А Егорушка и Еремей тропкой, по которой вчера Анна Никитична вела Егорушку к тетке, уже почти проскочили парк. Егорушка, бежавший впереди, беспрестанно оглядывался на Еремея – тот, почти наступая ему на пятки, взмахивал ножом, которым чистил рыбу, подгонял взглядом: быстрей, быстрей!
Он, ускользнув от Алексея, захлопнув дверь, набросив засов, схватил Егорушку за руку и метнулся в парк. Когда детский дом скрылся за липами и тополями, взглянул вопросительно на внука Никифора-ики. Тот, жадно глотая воздух, выпалил: «Люсю и Антошку увезли. Силком». – «Куда увезли, видел?» – «Не видел, – признался Егорушка, – но куда, знаю…»

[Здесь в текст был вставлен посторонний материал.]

(* ===== verification/UploadRaces.v ===== *)
(** * UploadRaces: several uploads at the same time.

    [Write] of [FileUpload] again, as a program of the calls it makes: the mutex
    of the root, and the methods of [os.Root] and of an open file.  Alone the
    program is [Write] (UploadRacesTheorems.upload_alone); the uploads of one
    root run in a pool ([Interleave]), call by call in any order, and wait for
    the mutex.  A call is atomic here, a walk over the root and [MkdirAll]
    too. *)

From S2P Require Import Prelude Interleave GoText GoEncoding GoPath GoOs GoFs FileUpload.
Open Scope Z_scope.
Open Scope go_scope.
Open Scope prog_scope.

(** ** Calls *)

Inductive ucall : Type → Type :=
| ULock : ucall unit
| UUnlock : ucall unit
| UOpenRoot : ucall (result oserr unit)
| UStat (p : string) : ucall (result oserr finfo)
| UTotal : ucall (result oserr Z)
| UMkdirAll (p : string) (mode : Z) : ucall (result oserr unit)
| UTmpName : ucall string
| UCreate (p : string) (mode : Z) : ucall (result oserr loc)
| UChmod (h : loc) (mode : Z) : ucall (result oserr unit)
| UFill (h : loc) (data : bytes) : ucall (result oserr unit)
| USync : ucall (result oserr unit)
| UClose : ucall (result oserr unit)
| URename (a b : string) : ucall (result oserr unit)
| URemove (p : string) : ucall (result oserr unit).

Definition u_handle (R : loc) {X} (a : ucall X) : M fsys X :=
  match a in ucall X return M fsys X with
  | ULock => mu_lock (rootMutex R)
  | UUnlock => mu_unlock (rootMutex R)
  | UOpenRoot => open_root
  | UStat p => root_stat R p
  | UTotal => currentBytes R
  | UMkdirAll p mode => root_mkdirall R p mode
  | UTmpName => randomTmpName
  | UCreate p mode => root_create_excl R p mode
  | UChmod h mode => h_chmod h mode
  | UFill h data => h_write h data
  | USync => h_sync
  | UClose => h_close
  | URename a b => root_rename R a b
  | URemove p => root_remove R p
  end.

(** [mu.Lock()] waits. *)
Definition u_enabled (R : loc) {X} (a : ucall X) (s : fsys) : bool :=
  match a with ULock => negb (bool_decide (rootMutex R ∈ os_locks (fs_os s))) | _ => true end.

(** ** upload.go, call by call *)

Abbreviation uprog := (Interleave.prog ucall (result uerr Result)).

Definition r_discard (tmpRel : string) (e : uerr) : uprog :=
  act!! UClose in act!! URemove tmpRel in Done (Err e).

Definition r_doWrite (dir : string) (i : Input) (overwritten : bool) : uprog :=
  act! tmpName := UTmpName in
  let tmpRel := tmp_rel dir tmpName in
  act! r := UCreate tmpRel 384 in
  match r with
  | Err e => Done (Err (uio "create temp file" e))
  | Ok h =>
      act! r := UChmod h (Mode i) in
      match r with
      | Err e => r_discard tmpRel (uio "chmod" e)
      | Ok _ =>
      act! r := UFill h (Data i) in
      match r with
      | Err e => r_discard tmpRel (uio "write" e)
      | Ok _ =>
      act! r := USync in
      match r with
      | Err e => r_discard tmpRel (uio "sync" e)
      | Ok _ =>
      act! r := UClose in
      match r with
      | Err e => r_discard tmpRel (uio "close" e)
      | Ok _ =>
      act! r := URename tmpRel (RelPath i) in
      match r with
      | Err e => r_discard tmpRel (uio "rename" e)
      | Ok _ =>
          act!! USync in act!! UClose in
          Done (Ok {| res_RelPath := RelPath i; res_Size := data_len i;
                      res_Overwritten := overwritten; res_Mode := Mode i |})
      end end end end end
  end.

Definition r_with_dir (d : string) (k : uprog) : uprog :=
  if needs_dir d then
    act! r := UMkdirAll d 448 in
    match r with
    | Err e => Done (Err (uio "create directories" e))
    | Ok _ => k
    end
  else k.

Definition r_approve (cfg : Config) (i : Input) (overwritten : bool) (replaced : Z) : uprog :=
  let d := dir (RelPath i) in
  act! c := UTotal in
  match c with
  | Err e => Done (Err (uio "quota: walk upload root" e))
  | Ok current =>
      if MaxTotalBytes cfg <? wrap64 (wrap64 (current - replaced) + data_len i)
      then Done (Err ErrQuotaExceeded)
      else r_with_dir d (r_doWrite d i overwritten)
  end.

Definition r_writeWithQuota (cfg : Config) (i : Input) : uprog :=
  act! r := UOpenRoot in
  match r with
  | Err e => Done (Err (uio "open upload root" e))
  | Ok _ =>
      act! st := UStat (RelPath i) in
      match st with
      | Ok fi =>
          if fi_isdir fi then Done (Err ErrIsDir)
          else if negb (Overwrite i) then Done (Err ErrExists)
          else r_approve cfg i true (if fi_regular fi then fi_size fi else 0)
      | Err _ => r_approve cfg i false 0
      end
  end.

Definition r_writeUnderRoot (cfg : Config) (i : Input) : uprog :=
  act! r := UOpenRoot in
  match r with
  | Err e => Done (Err (uio "open upload root" e))
  | Ok _ =>
      let d := dir (RelPath i) in
      r_with_dir d
        (act! st := UStat (RelPath i) in
         match st with
         | Ok fi =>
             if fi_isdir fi then Done (Err ErrIsDir)
             else if negb (Overwrite i) then Done (Err ErrExists)
             else r_doWrite d i true
         | Err _ => r_doWrite d i false
         end)
  end.

Definition r_Write (cfg : Config) (i : Input) : uprog :=
  if MaxFileBytes cfg <? data_len i then Done (Err ErrTooLarge) else
  if negb (is_local (RelPath i)) then Done (Err (ErrTraversal (RelPath i))) else
  if MaxTotalBytes cfg =? 0 then r_writeUnderRoot cfg i
  else
    act!! ULock in
    pbind (r_writeWithQuota cfg i) (λ r, act!! UUnlock in Done r).

(** ** The uploads of one root *)

Definition u_alone (R : loc) {A} (p : Interleave.prog ucall A) : M fsys A := interp (@u_handle R) p.

Abbreviation upool := (pool (E:=ucall) (S:=fsys) (A:=result uerr Result)).

Definition uploads (cfg : Config) (ins : list Input) (s : fsys) : upool :=
  {| pl_state := s; pl_progs := map (r_Write cfg) ins |}.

Он, как только рванулась коляска с Люсей и Антошкой, бросился за ней. И чуть не упал. Кто-то цапнул его. Егорушка оглянулся возмущенно и осел на подогнувшихся ногах; на него, больно стиснув локоть, смотрела злоехидно бабка. «Ну, сколь наторговал, милок? – Она заулыбалась, но тут же всплеснула морщинистыми руками. – Господи, а иде же бидончик-то?!» Егорушка ни объяснять, ни дожидаться, пока покачнувшаяся от горя бабка придет в себя, не стал. Отпрыгнул в сторону, шмыгнул в толпу, запетлял, завилял меж людьми. «Охти мне, – заголосила за спиной бабка. – Ох, аспид, ох, изверг… Держите его, люди добрые, держите!» Люди добрые и рады были бы задержать – заметались, заколготились, – но кого ловить, кого хватать? А со всех сторон уже загалдели панически: «Ой, кошелек стащили!» – «Ай, деньги вырезали!» – «Кого зарезали?» – «Старуху какую-то зарезали!», уже вскипели то тут то там завихрения барахолки, взрываясь воплями: «Вот он, вот он!» – «Бей его, воровайку, в кровь, христиане!» – «Кровь? Где кровь? Неуж облава?» – «Облава!» – «Караул, облава!»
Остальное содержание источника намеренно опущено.